Confederate Forced Slave Mobilization and Receipt of Slave Impressment During the Final Year of the Civil War, Florida, 1864
Manuscript & Autographs
[Civil War] [African American Military] [Slavery] Unknown official. Slave impressment receipt and certificate, 1865 documents the Confederate government’s forced mobilization of enslaved labor during the final phase of the Civil War under legislation authorizing the use of enslaved people for military purposes. Issued in Florida under the February 17, 1864 Confederate act permitting the impressment of enslaved men for labor supporting the army, the document records the seizure, valuation, and medical inspection of an enslaved man named Henderson. Created in the closing months of the Confederacy, this record places the expansion of coerced Black labor within the broader collapse of Confederate infrastructure, when the government increasingly relied on impressed enslaved individuals to sustain military operations.Partly printed document completed in manuscript, Florida, 1865. The receipt records “one slave named Henderson, aged 20, color blk, height 5 ft 6 in, weight 149,” identified as the property of W. H. Branch and “appraised at forty five hundred dollars,” with notation that he was “impressed” for twelve months’ service under Confederate authority. The accompanying “Certificate of Appraisement” assigns an additional value of “Clothing $50,” bringing the total valuation to $4550, and includes signatures of multiple officials attesting to the assessment. A “Surgeons’ Certificate” below states that Henderson was examined and found “sound, able-bodied and fit for the required service,” formalizing his eligibility for forced labor within the Confederate military system.
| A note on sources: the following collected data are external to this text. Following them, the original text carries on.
(** * Reconciliation and validation engine of the hourly OHLCV feed

    A shallow embedding of [cex_data_feed/binance/validation.py],
    [cex_data_feed/binance/db.py], [cex_data_feed/binance/api.py]
    ([klines_to_dataframe], [compute_target_hour]),
    [cex_data_feed/binance/cli.py] ([run_once], [main]), of
    [clean_transform] and [insert_into_duckdb] in
    [cex_data_feed/scripts/backfill_ohlcv_binance_1h_from_csv.py] and of
    [cex_data_feed/scripts/backfill_recent_from_api.py] ([run_once],
    [main]), followed by the properties of the specification that
    concern them and by further properties of the code.

    Conventions of the embedding.
    - A pandas [DataFrame] is the list of its rows, in positional order.
    - A timestamp is an integer number of milliseconds since the epoch:
      every timestamp of the program comes from an integral millisecond
      field ([open_time_ms], [close_time_ms]) or from an hour boundary.
    - A Python [float] is an IEEE 754 binary64 value, modelled by
      [spec_float] with precision 53 and maximal exponent 1024.
    - A Python local variable that may be read before it is bound is an
      [option]; reading [None] raises [UnboundLocalError]. *)

From Stdlib Require Import ZArith List Bool String Ascii Lia.
From Stdlib Require Import SpecFloat Sorting Orders Mergesort Permutation.
Import ListNotations.
Local Open Scope string_scope.
Local Open Scope list_scope.
Local Open Scope Z_scope.

(** ** Binary64 floating point *)

Definition float : Type := spec_float.

Module F64.

Definition prec : Z := 53.
Definition emax : Z := 1024.

Definition nan : float := S754_nan.
Definition sub (x y : float) : float := SFsub prec emax x y.
Definition div (x y : float) : float := SFdiv prec emax x y.
Definition abs (x : float) : float := SFabs x.

(** [x < y], [x <= y] and [x > y] as Python evaluates them: false as
    soon as one side is NaN. *)
Definition ltb (x y : float) : bool := SFltb x y.
Definition leb (x y : float) : bool := SFleb x y.
Definition gtb (x y : float) : bool := SFltb y x.

(** [pd.isna] on a float. *)
Definition isna (x : float) : bool :=
  match x with S754_nan => true | _ => false end.

Definition is_finite (x : float) : bool :=
  match x with S754_zero _ | S754_finite _ _ _ => true | _ => false end.

(** The float nearest to an integer, and to a ratio of two integers. *)
Definition of_Z (z : Z) : float := binary_normalize prec emax z 0 false.
Definition of_ratio (n d : Z) : float := div (of_Z n) (of_Z d).

End F64.

(** ** Data model *)

(** One row of the canonical frame: [timestamp, open, high, low, close,
    volume]. *)
Record Row := mkRow {
  timestamp : Z;
  open : float;
  high : float;
  low : float;
  close : float;
  volume : float
}.

Definition DataFrame := list Row.

(** The numeric columns, in the order [validate_window] visits them. *)
Inductive Column := Open | High | Low | Close | Volume.

Definition ohlcv : list Column := [Open; High; Low; Close; Volume].

Definition col_name (c : Column) : string :=
  match c with
  | Open => "open" | High => "high" | Low => "low"
  | Close => "close" | Volume => "volume"
  end.

(** [df[col]] at one row. *)
Definition col (c : Column) (r : Row) : float :=
  match c with
  | Open => open r | High => high r | Low => low r
  | Close => close r | Volume => volume r
  end.

(** One hour, in milliseconds: [total_seconds() == 3600]. *)
Definition HOUR : Z := 3600000.

(** ** pandas primitives used by the program *)

(** [df.empty]. *)
Definition empty {A} (df : list A) : bool :=
  match df with [] => true | _ => false end.

(** [df.tail(n)]: the last [n] rows. *)
Definition tail {A} (n : nat) (df : list A) : list A :=
  skipn (List.length df - n) df.

(** [s.diff().dropna()] on a series of timestamps: the differences of
    consecutive entries (the leading [NaT] is dropped). *)
Fixpoint diff (ts : list Z) : list Z :=
  match ts with
  | a :: (b :: _) as rest => (b - a) :: diff rest
  | _ => []
  end.

(** [(diffs == 3600).all()]. *)
Definition all_hourly (diffs : list Z) : bool :=
  forallb (fun d => d =? HOUR) diffs.

(** [a.tolist() == b.tolist()] on two series of timestamps. *)
Fixpoint tolist_eqb (a b : list Z) : bool :=
  match a, b with
  | [], [] => true
  | x :: a', y :: b' => (x =? y) && tolist_eqb a' b'
  | _, _ => false
  end.

(** [a - b] on two series with the same positional index. *)
Fixpoint series_sub (a b : list float) : list float :=
  match a, b with
  | x :: a', y :: b' => F64.sub x y :: series_sub a' b'
  | _, _ => []
  end.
Issued in 1865, this document reflects the Confederacy’s late-war reliance on enslaved labor as military defeat approached, demonstrating how legal and administrative systems were used to extract labor from enslaved people while simultaneously assigning them monetary value as property. Impressment records such as this provide direct evidence of how enslaved individuals were quantified, evaluated, and incorporated into military logistics without agency, linking plantation economies to wartime infrastructure. Fold lines, mild toning, and minor edge wear; manuscript and printed text remain legible. Overall very good condition. The document also illustrates how Confederate authorities translated enslaved lives into measurable labor, linking property valuation directly to military need in the war’s final phase.